You will be the driving force in the progression, direction and specialization of your education. In other words: What you bring to the table is essential and will determine the unique characteristics of your professional profile.

The master's degree programme is a 2-year full-time education comprising 120 ECTS points. A semester's full-time study is prescribed to comprise 30 ECTS points, corresponding to a workload of 825 hours per semester. Students are expected to study 40–45 hours per week during all semesters.

Structure and Content

The level of self-initiation will gradually increase throughout the four semesters.

1. semester: Positions. Explorations. Reflections. 

The semester focuses on developing an outset for each students’ distinct positioning and agenda as a designer and master student within the field of visual communication design. Through the lens of their personal agendas and positions, students explore tools and technologies with which professional designers work. Emphasis will be placed on exploring the nature of ‘designed visualities’ in relation to messages and narratives. In the last part of the semester students work with written and visual argumentation as an integrated part of a design practice.

2. semester: Perception. Culture. Identity. 
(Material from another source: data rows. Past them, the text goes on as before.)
Lemma down_inv_step h h' k i m :
  0 <= i -> i < m < k -> _parent m = i -> _swap i m h = Done h' ->
  pri h m < pri h i ->
  (forall c, 0 < c < k -> _parent c = i -> pri h m <= pri h c) ->
  down_inv h k i -> down_inv h' k m.
Proof.
  intros Hi Hm Hpm Hsw Hlt Hmin [Ha Hb]. split.
  - intros j Hj Hjm.
    pose proof (parent_bounds j ltac:(lia)) as Hpj.
    rewrite !(swap_pri _ _ _ _ _ Hsw).
    destruct (decide (j = i)) as [->|Hji].
    + (* the parent of i is unchanged; i now holds the old node of m *)
      specialize (Hb m ltac:(lia) Hpm ltac:(lia)).
      repeat case_decide; lia.
    + destruct (decide (j = m)) as [->|Hjm'].
      * rewrite ?Hpm. repeat case_decide; lia.
      * destruct (decide (_parent j = i)) as [E|Hne].
        -- specialize (Hmin j Hj E). rewrite ?E. repeat case_decide; lia.
        -- specialize (Ha j Hj Hne). repeat case_decide; lia.
  - intros j Hj Hjm _.
    pose proof (parent_bounds j ltac:(lia)) as Hpj.
    specialize (Ha j Hj ltac:(lia)). rewrite Hjm in Ha.
    rewrite !(swap_pri _ _ _ _ _ Hsw). rewrite ?Hpm.
    repeat case_decide; lia.
Qed.

Lemma sift_down_below_spec fuel : forall i q k,
  (Z.to_nat (k - i) < fuel)%nat -> 0 <= i < k ->
  assigned (heap q) k -> down_inv (heap q) k i ->
  exists h', sift_down_spec (below_count k) fuel i q = Done (set_heap q h') /\
             assigned h' k /\ heap_order h' k /\
             length h' = length (heap q) /\
             take (Z.to_nat k) h' ≡ₚ take (Z.to_nat k) (heap q) /\
             drop (Z.to_nat k) h' = drop (Z.to_nat k) (heap q).
Proof.
  induction fuel as [|fuel IH]; intros i q k Hf Hi Hasg Hinv; [lia|].
  simpl.
  destruct (select_below _ _ _ Hi Hasg) as (m & -> & Hm & Hne & Hle & Hmin).
  simpl. destruct (decide (m = i)) as [->|Hmi].
  - exists (heap q). destruct q; simpl in *. repeat split; try done.
    eapply down_inv_done; eauto.
  - destruct (Hne Hmi) as [Hpm Hlt].
    destruct (Hasg i ltac:(lia)) as [ni Hni].
    destruct (Hasg m ltac:(lia)) as [nm Hnm].
    rewrite (swap_Done _ _ _ _ _ Hni Hnm). simpl.
    set (h1 := <[Z.to_nat m:=Some ni]> (<[Z.to_nat i:=Some nm]> (heap q))).
    assert (Hsw : _swap i m (heap q) = Done h1) by (by apply swap_Done).
    destruct (IH m (set_heap q h1) k) as (h' & Hrun & ? & ? & Hlen & Hperm & Hdrop).
    + lia.
    + lia.
    + simpl. by eapply swap_assigned.
    + simpl. apply (down_inv_step (heap q) h1 k i m); try done; lia.
    + exists h'. simpl in *. repeat split; try done.
      * rewrite Hlen. by eapply swap_length.
      * rewrite Hperm. eapply swap_take_Permutation; eauto; lia.
      * rewrite Hdrop. eapply swap_drop; eauto; lia.
Qed.

(** ** The guard "index <= count" against the guard "index <= count - 1" *)

(** When cell [k] holds a node that is not smaller than the node at [i], the
    comparison with cell [k] never moves the minimum. *)
Lemma select_guard_equiv h k i :
  0 <= i < k -> assigned h (k + 1) -> pri h i <= pri h k ->
  smallest h i (filter (fun c => upto_count k c = true)
                       [_left_child i; _right_child i]) =
  smallest h i (filter (fun c => below_count k c = true)
                       [_left_child i; _right_child i]).
Proof.
  intros Hi Hasg Hik.
  destruct (Hasg i ltac:(lia)) as [ni Hni].
  destruct (Hasg k ltac:(lia)) as [nk Hnk].
  pose proof (pri_rd _ _ _ Hni) as Pi. pose proof (pri_rd _ _ _ Hnk) as Pk.
  remember (_left_child i) as l eqn:El. unfold _left_child in El.
  remember (_right_child i) as r eqn:Er. unfold _right_child in Er.
  rewrite !filter_cons, !filter_nil. unfold below_count, upto_count.
  destruct (Z.leb_spec l k) as [Hl|Hl]; destruct (Z.leb_spec r k) as [Hr|Hr];
    destruct (Z.leb_spec l (k - 1)) as [Hl'|Hl'];
    destruct (Z.leb_spec r (k - 1)) as [Hr'|Hr']; try lia;
    rewrite ?decide_True by done; rewrite ?decide_False by done;
    try reflexivity.
  - (* the right child is cell k *)
    assert (r = k) as -> by lia.
    destruct (Hasg l ltac:(lia)) as [nl Hnl].
    simpl. rewrite Hnl, Hni, Hnk. simpl.
    destruct (Z.ltb_spec (priority nl) (priority ni)).
    + rewrite Hnl. simpl.
      destruct (Z.ltb_spec (priority nk) (priority nl)); [lia | done].
    + rewrite Hni. simpl.
      destruct (Z.ltb_spec (priority nk) (priority ni)); [lia | done].
  - (* the left child is cell k *)
    assert (l = k) as -> by lia.
    simpl. rewrite Hnk, Hni. simpl.
    destruct (Z.ltb_spec (priority nk) (priority ni)); [lia | done].
Qed.

Lemma sift_down_guard_equiv fuel : forall i q k,
  0 <= i < k -> assigned (heap q) (k + 1) ->
  pri (heap q) i <= pri (heap q) k ->
  sift_down_spec (upto_count k) fuel i q =
  sift_down_spec (below_count k) fuel i q.
Proof.
  induction fuel as [|fuel IH]; intros i q k Hi Hasg Hik; [done|].
  simpl. rewrite select_guard_equiv by done.
  assert (Hasg' : assigned (heap q) k) by (intros j ?; apply Hasg; lia).
  destruct (select_below _ _ _ Hi Hasg') as (m & -> & Hm & Hne & Hle & Hmin).
  simpl. destruct (decide (m = i)) as [->|Hmi]; [done|].
  destruct (_swap i m (heap q)) as [h1| |] eqn:Hsw; simpl; try done.
  apply IH; simpl.
  - lia.
  - by eapply swap_assigned.
  - rewrite !(swap_pri _ _ _ _ _ Hsw). repeat case_decide; lia.
Qed.

(** ** Facts that depend only on the cells below a bound *)

Lemma rd_take h k i : 0 <= i < k -> rd (take (Z.to_nat k) h) i = rd h i.
Proof.
  intros. unfold rd. destruct (i <? 0); [done|].
  by rewrite lookup_take_lt by lia.
Qed.

Lemma rd_take_eq h h' k i :
  take (Z.to_nat k) h' = take (Z.to_nat k) h -> 0 <= i < k -> rd h' i = rd h i.
Proof.
  intros E Hi. rewrite <- (rd_take h' k i Hi), <- (rd_take h k i Hi). by rewrite E.
Qed.

Lemma pri_ext h h' i : rd h' i = rd h i -> pri h' i = pri h i.
Proof. intros E. unfold pri, node_at. by rewrite E. Qed.

Lemma assigned_ext h h' k :
  (forall i, 0 <= i < k -> rd h' i = rd h i) -> assigned h k -> assigned h' k.
Proof. intros E Hk i Hi. rewrite E by done. by apply Hk. Qed.

Lemma heap_order_ext h h' k :
  (forall i, 0 <= i < k -> rd h' i = rd h i) -> heap_order h k -> heap_order h' k.
Proof.
  intros E Hk i Hi. pose proof (parent_bounds i ltac:(lia)).
  rewrite (pri_ext h h' i), (pri_ext h h' (_parent i)) by (apply E; lia).
  by apply Hk.
Qed.

Lemma root_minimal h k i :
  heap_order h k -> 0 <= i < k -> pri h 0 <= pri h i.
Proof.
  intros Hk [Hi Hik]. generalize Hi. revert Hik. pattern i.
  apply Z_lt_induction; [|done]. clear i Hi. intros i IH Hik Hi.
  destruct (decide (i = 0)) as [->|]; [done|].
  pose proof (parent_bounds i ltac:(lia)).
  specialize (IH (_parent i) ltac:(lia) ltac:(lia)).
  specialize (Hk i ltac:(lia)). lia.
Qed.

Lemma elem_of_live q n :
  n ∈ live q -> exists i, 0 <= i < current_size q /\ rd (heap q) i = Done n.
Proof.
  unfold live. intros (s & Hs & E)%list_elem_of_omap. simpl in E. subst s.
  apply list_elem_of_lookup in Hs as [j Hj].
  apply lookup_take_Some in Hj as [Hj Hlt].
  exists (Z.of_nat j). split; [lia|].
  apply rd_Done. split; [lia|]. by rewrite Nat2Z.id.
Qed.

Lemma live_minimal q n :
  heap_order (heap q) (current_size q) -> rd (heap q) 0 = Done n ->
  forall m, m ∈ live q -> priority n <= priority m.
Proof.
  intros Hord Hn m (i & Hi & Hm)%elem_of_live.
  pose proof (root_minimal _ _ i Hord Hi) as Hle.
  by rewrite (pri_rd _ _ _ Hn), (pri_rd _ _ _ Hm) in Hle.
Qed.

(** ** Storage *)

Lemma wf_create : wf PQ_create.
Proof.
  split; simpl.
  - unfold PQ_INITIAL_SIZE. lia.
  - reflexivity.
  - intros i Hi. lia.
  - intros i Hi. lia.
Qed.

Lemma check_size_spec q :
  wf q ->
  let q0 := _check_size q in
  current_size q0 = current_size q /\
  current_size q0 < capacity q0 /\
  Z.of_nat (length (heap q0)) = capacity q0 /\
  capacity q0 =
    (if decide (current_size q = capacity q)
     then capacity q + PQ_INCREMENT_SIZE else capacity q) /\
  take (Z.to_nat (capacity q)) (heap q0) = heap q.
Proof.
  intros [Hs Ha _ _]. unfold _check_size. rewrite Z.gtb_ltb.
  destruct (Z.ltb_spec (capacity q) (current_size q + 1)) as [Hfull|Hroom]; simpl.
  - unfold realloc, PQ_INCREMENT_SIZE.
    rewrite length_resize. rewrite decide_True by lia.
    repeat split; try lia.
    rewrite take_resize_le by lia. rewrite resize_le by lia.
    apply take_ge. lia.
  - rewrite decide_False by lia. repeat split; try lia.
    apply take_ge. lia.
Qed.

(** ** [PQ_enqueue] *)

Lemma enqueue_spec q d p :
  wf q ->
  exists q', PQ_enqueue q d p = Done q' /\ wf q' /\
             current_size q' = current_size q + 1 /\
             capacity q' =
               (if decide (current_size q = capacity q)
                then capacity q + PQ_INCREMENT_SIZE else capacity q) /\
             live q' ≡ₚ nd d p :: live q.
Proof.
  intros Hwf.
  destruct (check_size_spec q Hwf) as (Hc & Hlt & Hlen & Hcap & Htake).
  destruct Hwf as [Hs Ha Hasg Hord].
  unfold PQ_enqueue. fold (nd d p).
  remember (_check_size q) as q0 eqn:Eq0. clear Eq0.
  set (c := current_size q) in *.
  assert (Hrd : forall i, 0 <= i < c -> rd (heap q0) i = rd (heap q) i).
  { intros i Hi. rewrite <- Htake. symmetry. apply rd_take. lia. }
  rewrite wr_ok by lia. simpl. rewrite Hc.
  set (h1 := <[Z.to_nat c:=Some (nd d p)]> (heap q0)).
  assert (Hrd1 : forall i, 0 <= i < c -> rd h1 i = rd (heap q) i).
  { intros i Hi. unfold h1. rewrite rd_insert_ne by lia. by apply Hrd. }
  assert (Hnew : rd h1 c = Done (nd d p)) by (apply rd_insert_eq; lia).
  unfold _shift_up.
  destruct (shift_up_loop_spec (S (Z.to_nat c)) c (set_heap q0 h1) (c + 1))
    as (h' & Hrun & Hasg' & Hord' & Hlen' & Hperm & _).
  - lia.
  - lia.
  - simpl. intros i Hi. destruct (decide (i = c)) as [->|]; [eauto|].
    rewrite Hrd1 by lia. apply Hasg. lia.
  - simpl. split.
    + intros j Hj Hjc. pose proof (parent_bounds j ltac:(lia)).
      rewrite (pri_ext (heap q) h1 j), (pri_ext (heap q) h1 (_parent j))
        by (apply Hrd1; lia).
      apply Hord. lia.
    + intros j Hj Hjc. pose proof (parent_bounds j ltac:(lia)). lia.
  - rewrite Hrun. simpl. eexists. split; [reflexivity|].
    simpl in *. rewrite ?Hc. split; [|split; [done|split; [done|]]].
    + split; simpl; rewrite ?Hc; try done; [lia|].
      rewrite Hlen'. unfold h1. rewrite length_insert. lia.
    + unfold live; simpl. rewrite ?Hc. rewrite Hperm.
      replace (Z.to_nat (c + 1)) with (S (Z.to_nat c)) by lia.
      rewrite (take_S_r h1 _ (Some (nd d p)))
        by (by apply rd_Done in Hnew as [_ ?]).
      unfold h1. rewrite take_insert_ge by lia.
      rewrite omap_app. simpl.
      rewrite <- Htake, take_take, Nat.min_l by lia.
      by rewrite Permutation_app_comm.
Qed.

(** ** [_PQ_dequeue] *)

Lemma live_after_move (l : list slot) (k : nat) n last :
  l !! 0%nat = Some (Some n) -> l !! k = Some (Some last) ->
  omap id (take (S k) l) ≡ₚ n :: omap id (take k (<[0%nat := Some last]> l)).
Proof.
  destruct l as [|x l]; intros H0 Hk; simplify_eq/=.
  destruct k as [|k]; simplify_eq/=.
  - done.
  - rewrite (take_S_r l k (Some last)) by done.
    rewrite omap_app. simpl. f_equiv. by rewrite Permutation_app_comm.
Qed.

Lemma shift_down_after_move q k :
  0 <= k -> current_size q = k -> assigned (heap q) (k + 1) ->
  pri (heap q) 0 = pri (heap q) k ->
  down_inv (heap q) k 0 ->
  exists h', _shift_down 0 q = Done (set_heap q h') /\
             assigned h' k /\ heap_order h' k /\
             length h' = length (heap q) /\
             take (Z.to_nat k) h' ≡ₚ take (Z.to_nat k) (heap q).
Proof.
  intros Hk Hc Hasg Hpri Hinv. unfold _shift_down.
  rewrite shift_down_rec_spec, Hc.
  destruct (decide (k = 0)) as [->|Hk0].
  - exists (heap q). simpl. split; [by destruct q|].
    split; [intros i ?; lia|]. split; [intros i ?; lia|]. done.
  - rewrite sift_down_guard_equiv by (done || lia).
    destruct (sift_down_below_spec (S (Z.to_nat (k - 0))) 0 q k)
      as (h' & Hrun & ? & ? & ? & ? & _); try done; try lia.
    + intros i ?. apply Hasg. lia.
    + by exists h'.
Qed.

Lemma dequeue_node_spec q :
  wf q -> 0 < current_size q ->
  exists n last h1 q',
    rd (heap q) 0 = Done n /\
    rd (heap q) (current_size q - 1) = Done last /\
    wr (heap q) 0 last = Done h1 /\
    _shift_down 0 (set_current_size (set_heap q h1) (current_size q - 1))
      = Done q' /\
    _PQ_dequeue q = Done (n, q') /\
    wf q' /\
    current_size q' = current_size q - 1 /\
    capacity q' = capacity q /\
    live q ≡ₚ n :: live q' /\
    (forall m, m ∈ live q -> priority n <= priority m).
Proof.
  intros [Hs Ha Hasg Hord] Hpos.
  set (c := current_size q) in *.
  destruct (Hasg 0 ltac:(lia)) as [n Hn].
  destruct (Hasg (c - 1) ltac:(lia)) as [last Hlast].
  set (h1 := <[Z.to_nat 0:=Some last]> (heap q)).
  assert (Hw : wr (heap q) 0 last = Done h1) by (apply wr_ok; lia).
  assert (Hrd1 : forall i, 0 < i -> rd h1 i = rd (heap q) i)
    by (intros i Hi; apply rd_insert_ne; lia).
  assert (Hrd0 : rd h1 0 = Done last) by (apply rd_insert_eq; lia).
  set (q1 := set_current_size (set_heap q h1) (c - 1)).
  destruct (shift_down_after_move q1 (c - 1)) as (h' & Hrun & Hasg' & Hord' & Hlen' & Hperm).
  - lia.
  - done.
  - simpl. replace (c - 1 + 1) with c by lia. intros i Hi.
    destruct (decide (i = 0)) as [->|]; [eauto|].
    rewrite Hrd1 by lia. by apply Hasg.
  - simpl. destruct (decide (c - 1 = 0)) as [->|]; [done|].
    rewrite (pri_rd _ _ _ Hrd0).
    rewrite (pri_ext (heap q) h1 (c - 1)) by (apply Hrd1; lia).
    by rewrite (pri_rd _ _ _ Hlast).
  - simpl. split.
    + intros j Hj Hpj. pose proof (parent_bounds j ltac:(lia)).
      rewrite (pri_ext (heap q) h1 j), (pri_ext (heap q) h1 (_parent j))
        by (apply Hrd1; lia).
      apply Hord. lia.
    + intros; lia.
  - exists n, last, h1, (set_heap q1 h').
    split; [done|]. split; [done|]. split; [done|]. split; [done|].
    split.
    { unfold _PQ_dequeue. rewrite Hn. simpl. fold c. rewrite Hlast. simpl.
      rewrite Hw. simpl. fold c. fold q1. by rewrite Hrun. }
    split.
    { split; simpl; try done; [lia|]. rewrite Hlen'. simpl. unfold h1.
      rewrite length_insert. lia. }
    split; [done|]. split; [done|]. split.
    + unfold live. simpl. fold c. rewrite Hperm. simpl.
      replace (Z.to_nat c) with (S (Z.to_nat (c - 1))) by lia.
      apply live_after_move.
      * by apply rd_Done in Hn as [_ ?].
      * by apply rd_Done in Hlast as [_ ?].
    + by apply live_minimal.
Qed.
The semester explores the role of graphic communication design in knowledge and culture production. Psychological aspects of perception related to visuality‚ identity and culture are introduced while the students undertake projects that explore the notion of ‘designed identities’. The role and responsibility of the designer is addressed in the context of data visualization, where the focus is on how the design of infographics can make the invisible visible and the complex comprehensible. Ending the semester, students will undertake a self-initiated project reflecting on their interests and role as designer, and in parallel take part in study group where reading and discussing relevant literature takes place.

3. semester: Inquiry. Argumentation. Experiments

The semester focuses on developing the students’ abilities to work with complex information and argumentation. Emphasis is placed on strengthening awareness about the consequences and requirements of designing for specific formats, media and contexts. Students explore design as a means of questioning and debating societal challenges, focusing on problem finding rather than problem solving. As part of their specialization, students practice framing complex design projects, before undertaking a larger independent written theoretical assignment. To further inform a distinct design approach students undertake a self-formulated, open-ended research project where they investigate tools, technologies, and materials related to their individual specialization.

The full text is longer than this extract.